The event is free but booking is essential: https://ies.sas.ac.uk/events/bloomsbury-chapter-stevenson-lecture-2024

Abstract: 'The Scissors, the Paste-Pot, & the Large Language Model'

The nineteenth-century newspaper was eclectic and far-reaching: a miscellany of news, entertainment, art, science, opinion, and practical advice. It was also a medium founded on unoriginal writing, as editors composed their papers substantially through the reprinting of material from other newspapers. In the United States, such textual recycling was neither incidental nor covert, but directly supported by both custom and law. Drawing on our extended study of the "exchange system" in the Viral Texts project (https://viraltexts.org) this lecture will ask how this history of unoriginal writing might inform our understanding of—and responses to—the newest technology of unoriginal writing, large language models (LLMs), such as ChatGPT. While scissors and paste have been replaced by algorithmic recombination, nineteenth-century newspapers share with LLMs qualities of collage and pastiche, as well as concerns about veracity and displaced labor. Building on their shared qualities, the lecture will then suggest ways historians might use LLMs—perhaps best suited to produce the average or mundane—to scale up tasks also based on normative patterns across large-scale historical newspaper collections, such as genre classification, textual segmentation, or topic identification. Finally, the lecture will show how methods developed for computational historical research, such as the reprint detection tools developed for Viral Texts, can contribute to bibliographical investigation and description of LLMs and related AI systems.

About the speaker:

Ryan Cordell is Associate Professor of Information Science and English at the University of Illinois, Urbana-Champaign.

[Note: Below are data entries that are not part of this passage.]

(** ** Selecting *)

Lemma select_sim st a i :
  rel st a → a_inv a → (i < length (as_ptrs a))%nat → ∃ st', tuplestore_select_read_pointer st i = Ok st' ∧ rel st' (a_select a i).
Proof.
  intros HR HI Hi. unfold tuplestore_select_read_pointer. destruct (rel_common _ _ HR) as [k0 C0]. destruct (bool_decide_reflect (i = ts_activeptr st)) as [->|Hne].
  { exists st. split; [done|]. rewrite (cm_active _ _ _ C0). by destruct a. }
  rewrite (cm_active _ _ _ C0) in Hne. clear k0 C0. destruct (lookup_lt_is_Some_2 _ _ Hi) as [q Hq]. destruct (a_inv_active a HI) as (q0 & Hq0 & _).
  destruct (ptrs_lookup _ _ _ (rel_ptrs _ _ HR) _ _ Hq) as (p & Hp & _ & Heof). rewrite Hp.
  destruct (rel_active _ _ _ HR Hq0) as (p0 & Ha & _ & Heof0). rewrite Ha. cbn [deref mbind outcome_bind].
  destruct HR as [k C R|k f C R|k f C R].
  - rewrite (mr_status _ _ _ R). eexists. split; [done|]. apply (rel_mem _ _ k); [by destruct C|]. by destruct R as [? [] ?].
  - rewrite (wr_status _ _ _ _ R). eexists. split; [done|]. apply (rel_write _ _ k f); [by destruct C|]. by destruct R as [? [] ?].
  - rewrite (rr_status _ _ _ _ R). pose proof (save_position st a k f p0 R C HI Ha) as Hsave.
    destruct R as [Hst [Hf Hback Hdata] Hw Ht Hps]. unfold file_of. rewrite Hf. cbn [deref mbind outcome_bind].
    destruct (proj2 Hps _ _ _ Hp Hq) as [_ Hoff].
    set (o := if rp_eof p then _ else _). assert (points_to o (off (ts_backward st) (kept a k) (boundary a k q))) as Ho.
    { unfold o, boundary. rewrite Heof. destruct (ap_eof q) eqn:Hqe; [by destruct (rp_eof p0); cbn; rewrite off_end|].
      apply Hoff; [done|]. by intros [= <-]. }
    destruct (file_seek f _ _ o _ (Ht q0 Hq0) Ho) as (f' & Hs & Ht'); [apply off_le|].
    set (st1 := if rp_eof p0 then st else _) in *. assert (seek_to st1 o = Ok (set_file st1 f')) as ->.
    { unfold seek_to, file_of, st1. destruct (rp_eof p0); cbn; rewrite Hf; cbn; by rewrite Hs. }
    eexists. split; [done|]. apply (rel_read _ _ k f').
    + destruct C. unfold st1. by destruct (rp_eof p0).
    + unfold st1 in *. constructor; [by destruct (rp_eof p0)|constructor; cbn; by destruct (rp_eof p0)|..].
      * by destruct (rp_eof p0).
      * cbn. intros q' Hq'. simplify_eq. by destruct (rp_eof p0).
      * assert (ts_backward (set_activeptr (set_file st1 f') i) = ts_backward st) as Hbk by (unfold st1; by destruct (rp_eof p0)).
        unfold st1 in Hbk. rewrite Hbk. apply (ptrs_mono _ _ _ _ Hsave). intros j p1 q1 _ [Hs1 Hc1]. split; [done|]. intros He _. by apply Hc1.
Qed.

(** ** Copying *)

Lemma flags_eq ps qs : ptrs_rel (fun _ => same_ptr) ps qs → rp_eflags <$> ps = ap_eflags <$> qs.
Proof.
  intros [Hl Hi]. apply list_eq. intros i. rewrite !list_lookup_fmap. destruct (ps !! i) as [p|] eqn:Hp, (qs !! i) as [q|] eqn:Hq; cbn; try done.
  - f_equal. by apply (Hi i p q).
  - apply lookup_lt_Some in Hp. apply lookup_ge_None_1 in Hq. lia.
  - apply lookup_lt_Some in Hq. apply lookup_ge_None_1 in Hp. lia.
Qed.

(** the copy in the array of read pointers, and the flags *)
Definition copied_ptr st (dst : nat) (sp dp : TSReadPointer) : Tuplestorestate F :=
  let ptrs := <[dst := sp]> (ts_readptrs st) in
  set_readptrs (if rp_eflags dp =? rp_eflags sp then st else set_eflags st (foldl Z.lor 0 (rp_eflags <$> ptrs))) ptrs.

#[local] Arguments copied_ptr : simpl never.

Lemma copied_fields st dst sp dp :
  let st' := copied_ptr st dst sp dp in
  ts_status st' = ts_status st ∧ ts_backward st' = ts_backward st ∧ ts_myfile st' = ts_myfile st ∧ ts_memtuples st' = ts_memtuples st
  ∧ ts_memtupdeleted st' = ts_memtupdeleted st ∧ ts_memtupsize st' = ts_memtupsize st ∧ ts_writepos st' = ts_writepos st
  ∧ ts_activeptr st' = ts_activeptr st.
Proof. unfold copied_ptr. by destruct (_ =? _). Qed.

Section CopyPtr.
Context (st : Tuplestorestate F) (a : astore) (src dst : nat) (s d : aptr) (sp dp : TSReadPointer).
Context (HR : rel st a) (HI : a_inv a) (Hne : src ≠ dst).
Context (Hs : as_ptrs a !! src = Some s) (Hd : as_ptrs a !! dst = Some d) (Hsp : ts_readptrs st !! src = Some sp) (Hdp : ts_readptrs st !! dst = Some dp).

Abbreviation a' := (a_copy a src dst s d).
Abbreviation st' := (copied_ptr st dst sp dp).

Lemma a_copy_fields : as_tuples a' = as_tuples a ∧ as_ptrs a' = <[dst := s]> (as_ptrs a) ∧ as_floor a' = as_floor a ∧ as_active a' = as_active a.
Proof. unfold a_copy. by rewrite bool_decide_false. Qed.

Lemma copied_eflags : ts_eflags st' = as_eflags a'.
Proof.
  destruct (rel_common _ _ HR) as [k C]. pose proof (rel_ptrs _ _ HR) as Hps. unfold copied_ptr, a_copy. rewrite bool_decide_false by done.
  pose proof (proj2 Hps _ _ _ Hsp Hs) as [Hfs _]. pose proof (proj2 Hps _ _ _ Hdp Hd) as [Hfd _]. rewrite <- Hfs, <- Hfd.
  destruct (_ =? _); cbn; [apply (cm_eflags _ _ _ C)|]. f_equal. apply flags_eq, (ptrs_insert _ _ _ _ Hps); [done|].
  by apply (proj2 Hps _ _ _ Hsp Hs).
Qed.

Lemma copied_common k : common st a k → common st' a' k.
Proof.
  intros [C1 C2 C3 C4 C5 C6]. destruct a_copy_fields as (E1 & _ & E3 & E4). constructor; [apply copied_eflags|..]; rewrite ?E1, ?E3, ?E4; try done;
    unfold copied_ptr; by destruct (_ =? _).
Qed.

Lemma copied_back : (has_flag (ts_eflags st) EXEC_FLAG_BACKWARD = true → ts_backward st = true) →
  has_flag (ts_eflags st') EXEC_FLAG_BACKWARD = true → ts_backward st' = true.
Proof.
  intros Hb. destruct (copied_fields st dst sp dp) as (_ & -> & _). rewrite copied_eflags. intros Hf. apply Hb.
  destruct (rel_common _ _ HR) as [k C]. rewrite (cm_eflags _ _ _ C). eapply sub_flags_has; [|exact Hf].
  unfold a_copy. rewrite bool_decide_false by done. apply (copy_flags a HI s d dst). by apply list_elem_of_lookup_2 in Hs.
Qed.

Lemma copied_mem k : mem_rel st a k → common st a k → rel st' a'.
Proof.
  intros [Hst [Hdel Ht Hp] Hsize] C. pose proof (copied_common k C) as C'. destruct a_copy_fields as (E1 & E2 & _ & _).
  destruct (copied_fields st dst sp dp) as (F1 & F2 & F3 & F4 & F5 & F6 & F7 & F8).
  apply (rel_mem _ _ k C'). constructor; [congruence| |unfold ts_memtupcount; by rewrite F4, F6].
  constructor; [by rewrite F5|rewrite F4, F5; unfold kept; by rewrite E1|]. rewrite F5, E2.
  apply (ptrs_insert _ _ _ _ Hp); [done|]. by apply (proj2 Hp _ _ _ Hsp Hs).
Qed.

Lemma copied_contents k : contents st' a' k = contents st a k.
Proof. destruct (copied_fields st dst sp dp) as (_ & F2 & _), a_copy_fields as (E1 & _). unfold contents, kept. by rewrite F2, E1. Qed.

Lemma copied_file k f f' : file_rel st a k f → file_rel (set_file st' f') a' k f'.
Proof.
  intros [Hf Hback Hdata]. destruct a_copy_fields as (E1 & E2 & _ & _). constructor; [done|by apply copied_back|by rewrite E1].
Qed.

Lemma copied_write k f : write_rel st a k f → common st a k → rel st' a'.
Proof.
  intros [Hst Hf Ht Hp] C. pose proof (copied_common k C) as C'. pose proof (copied_file k f f Hf) as Hf'. destruct a_copy_fields as (E1 & E2 & _ & _).
  destruct (copied_fields st dst sp dp) as (F1 & F2 & F3 & F4 & F5 & F6 & F7 & F8).
  apply (rel_write _ _ k f C'). constructor; [congruence| |by rewrite copied_contents|].
  - destruct Hf' as [_ Hback Hdata]. constructor; [rewrite F3; by destruct Hf|done..].
  - rewrite F2, E2. unfold kept. rewrite E1. apply (ptrs_insert _ _ _ _ Hp); [done|].
    destruct (proj2 Hp _ _ _ Hsp Hs) as [Hss Hc]. split; [done|]. intros He _. by apply Hc.
Qed.

(** the file while it is read: the position of the active pointer moves if it is
    the target, and is saved if it is the source *)
Lemma copied_read k f f' sp' :
  read_rel st a k f → common st a k →
  (∀ q, <[dst := s]> (as_ptrs a) !! as_active a = Some q → file_at f' (contents st a k) (off (ts_backward st) (kept a k) (boundary a k q))) →
  at_file k (ts_backward st) (kept a k) (Some (as_active a)) dst sp' s →
  rel (set_file (set_readptrs st' (<[dst := sp']> (ts_readptrs st))) f') a'.
Proof.
  intros [Hst Hf Hw Ht Hp] C Ht' Hat. pose proof (copied_common k C) as C'. pose proof (copied_file k f f' Hf) as Hf'.
  destruct a_copy_fields as (E1 & E2 & E3 & E4). destruct (copied_fields st dst sp dp) as (F1 & F2 & F3 & F4 & F5 & F6 & F7 & F8).
  assert (kept a' k = kept a k) as Ek by (unfold kept; by rewrite E1).
  assert (contents (set_file (set_readptrs st' (<[dst := sp']> (ts_readptrs st))) f') a' k = contents st a k) as Hc by apply copied_contents.
  apply (rel_read _ _ k f'); [by destruct C'|]. constructor.
  - cbn. congruence.
  - by destruct Hf'.
  - rewrite Hc. cbn. by rewrite F7.
  - rewrite Hc. intros q. cbn. rewrite E2, E4, F2, Ek. intros Hq. pose proof (Ht' q Hq) as Hq'. unfold boundary in *. by rewrite Ek.
  - cbn. rewrite F2, E2, E4, Ek. by apply (ptrs_insert _ _ _ _ Hp).
Qed.
End CopyPtr.

Lemma copy_sim st a src dst s d :
  rel st a → a_inv a → as_ptrs a !! src = Some s → as_ptrs a !! dst = Some d →
  ∃ st', tuplestore_copy_read_pointer st src dst = Ok st' ∧ rel st' (a_copy a src dst s d).
Proof.
  intros HR HI Hs Hd. unfold tuplestore_copy_read_pointer. destruct (bool_decide_reflect (src = dst)) as [->|Hne].
  { exists st. unfold a_copy. by rewrite bool_decide_true. }
  destruct (ptrs_lookup _ _ _ (rel_ptrs _ _ HR) _ _ Hs) as (sp & Hsp & Hss), (ptrs_lookup _ _ _ (rel_ptrs _ _ HR) _ _ Hd) as (dp & Hdp & _).
  rewrite Hsp, Hdp. cbn [deref mbind outcome_bind]. fold (copied_ptr st dst sp dp).
  destruct (copied_fields st dst sp dp) as (F1 & F2 & F3 & _ & _ & _ & F7 & F8). rewrite F1, F8.
  pose proof HR as [k C R|k f C R|k f C R].
  - rewrite (mr_status _ _ _ R). eexists. split; [done|]. by apply copied_mem with k.
  - rewrite (wr_status _ _ _ _ R). eexists. split; [done|]. by apply copied_write with k f.
  - rewrite (rr_status _ _ _ _ R), (cm_active _ _ _ C). pose proof (rr_file _ _ _ _ R) as [Hf _ _]. pose proof (rr_at _ _ _ _ R) as Htell.
    pose proof (proj2 (rr_ptrs _ _ _ _ R) _ _ _ Hsp Hs) as [_ Hoff]. destruct Hss as [Hfl Heof].
    assert (∀ sp', set_readptrs (copied_ptr st dst sp dp) (<[dst := sp']> (ts_readptrs (copied_ptr st dst sp dp)))
                   = set_readptrs (copied_ptr st dst sp dp) (<[dst := sp']> (ts_readptrs st))) as Htwice.
    { intros sp'. unfold copied_ptr. cbn. by rewrite list_insert_insert_eq. }
    assert (copied_ptr st dst sp dp = set_readptrs (copied_ptr st dst sp dp) (<[dst := sp]> (ts_readptrs st))) as Hself.
    { unfold copied_ptr. by destruct (_ =? _). }
    destruct (bool_decide_reflect (dst = as_active a)) as [Hda|Hda].
    + set (o := if rp_eof sp then _ else _). assert (points_to o (off (ts_backward st) (kept a k) (boundary a k s))) as Ho.
      { unfold o, boundary. rewrite Heof, F7. destruct (ap_eof s) eqn:He; [by rewrite off_end by done; apply (rr_writepos _ _ _ _ R)|].
        apply Hoff; [done|]. congruence. }
      destruct (a_inv_active a HI) as (q0 & Hq0 & _). destruct (file_seek f _ _ o _ (Htell q0 Hq0) Ho) as (f' & Hsk & Ht'); [apply off_le|].
      unfold seek_to, file_of. rewrite F3, Hf. cbn. rewrite Hsk. eexists. split; [done|]. rewrite Hself. apply (copied_read st a src dst s d sp dp) with k f; try done.
      * intros q Hq. rewrite <- Hda, list_lookup_insert_eq in Hq by (by eapply lookup_lt_Some). by simplify_eq.
      * split; [done|]. congruence.
    + assert (∀ sp', at_file k (ts_backward st) (kept a k) (Some (as_active a)) dst sp' s → 
        rel (set_readptrs (copied_ptr st dst sp dp) (<[dst := sp']> (ts_readptrs st))) (a_copy a src dst s d)) as Hother.
      { intros sp' Hat. assert (set_readptrs (copied_ptr st dst sp dp) (<[dst := sp']> (ts_readptrs st)) =
          set_file (set_readptrs (copied_ptr st dst sp dp) (<[dst := sp']> (ts_readptrs st))) f) as -> by (unfold set_file; cbn; by rewrite <- Hf, <- F3).
        apply (copied_read st a src dst s d sp dp) with k f; try done. intros q Hq. apply Htell. by rewrite list_lookup_insert_ne in Hq. }
      destruct (bool_decide_reflect (src = as_active a)) as [Hsa|Hsa].
      * unfold file_of. rewrite F3, Hf. cbn [deref mbind outcome_bind]. eexists. split; [done|]. destruct (rp_eof sp) eqn:He.
        -- rewrite Hself. apply Hother. split; [by split; congruence|]. congruence.
        -- rewrite Htwice. apply Hother. split; [by split; cbn; congruence|]. intros _ _. cbn. rewrite Hsa in Hs. pose proof (file_tell _ _ _ (Htell s Hs)) as Hpt. unfold boundary in Hpt. by rewrite <- Heof in Hpt.
      * eexists. split; [done|]. rewrite Hself. apply Hother. split; [done|]. intros He _. apply Hoff; [done|]. congruence.
Qed.
End Ptr.

(** * Allocating read pointers, trimming and clearing simulate the abstract store *)

(** the oldest position is above the floor *)
Lemma a_oldest_floor a : a_inv a → as_floor a = 0%nat ∨ (as_floor a < a_oldest a)%nat.
Proof.
  intros HI. destruct (decide (as_floor a = 0%nat)) as [|Hne]; [by left|right]. destruct (ai_floor a HI) as [?|[Hn _]]; [done|].
  assert (Forall (fun q => ap_eof q = false → as_floor a < ap_pos q)%nat (as_ptrs a)) as Hpos.
  { eapply Forall_impl; [apply (ai_pos a HI)|]. intros q Hq He. specialize (Hq He). lia. }
  unfold a_oldest. revert Hn Hpos. generalize (length (as_tuples a)).
  induction (as_ptrs a) as [|q qs IH]; intros n Hn Hpos; cbn; [done|]. apply Forall_cons in Hpos as [Hq Hqs].
  apply IH; [|done]. destruct (ap_eof q); [done|]. specialize (Hq eq_refl). lia.
Qed.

Before joining the iSchool, Cordell was associate professor of English at Northeastern University and a core founding faculty member in the NULab for Texts, Maps, and Networks. His scholarship seeks to illuminate how technologies of production, reception, circulation, and remediation shape the meanings of texts within historical communities, as well as how the complexities of historical texts pressure modern scholarly infrastructure. Cordell primarily studies circulation and reprinting in nineteenth-century American newspapers, but his interests extend to the influence of digitization and computation on contemporary reading, writing, and research. He collaborates with colleagues in English, History, and Computer Science on the Viral Texts project, which uses robust data mining tools to discover borrowed texts across large-scale archives of nineteenth-century periodicals. He is also a practicing letterpress printer who explores intersections between historical and contemporary information technologies through the lens of maker culture. Cordell is a Senior Fellow in the Andrew W. Mellon Society of Critical Bibliography at the Rare Book School and serves as the Delegate Assembly Representative for the MLA's Forum on Digital Humanities

Bloomsbury Chapter is a co-operative venture between the Institute of English Studies in the School of Advanced Study and the Centre for Publishing in UCL. It promotes research and teaching in the broad areas of communication history, authorship, publishing, textual editing, and reading.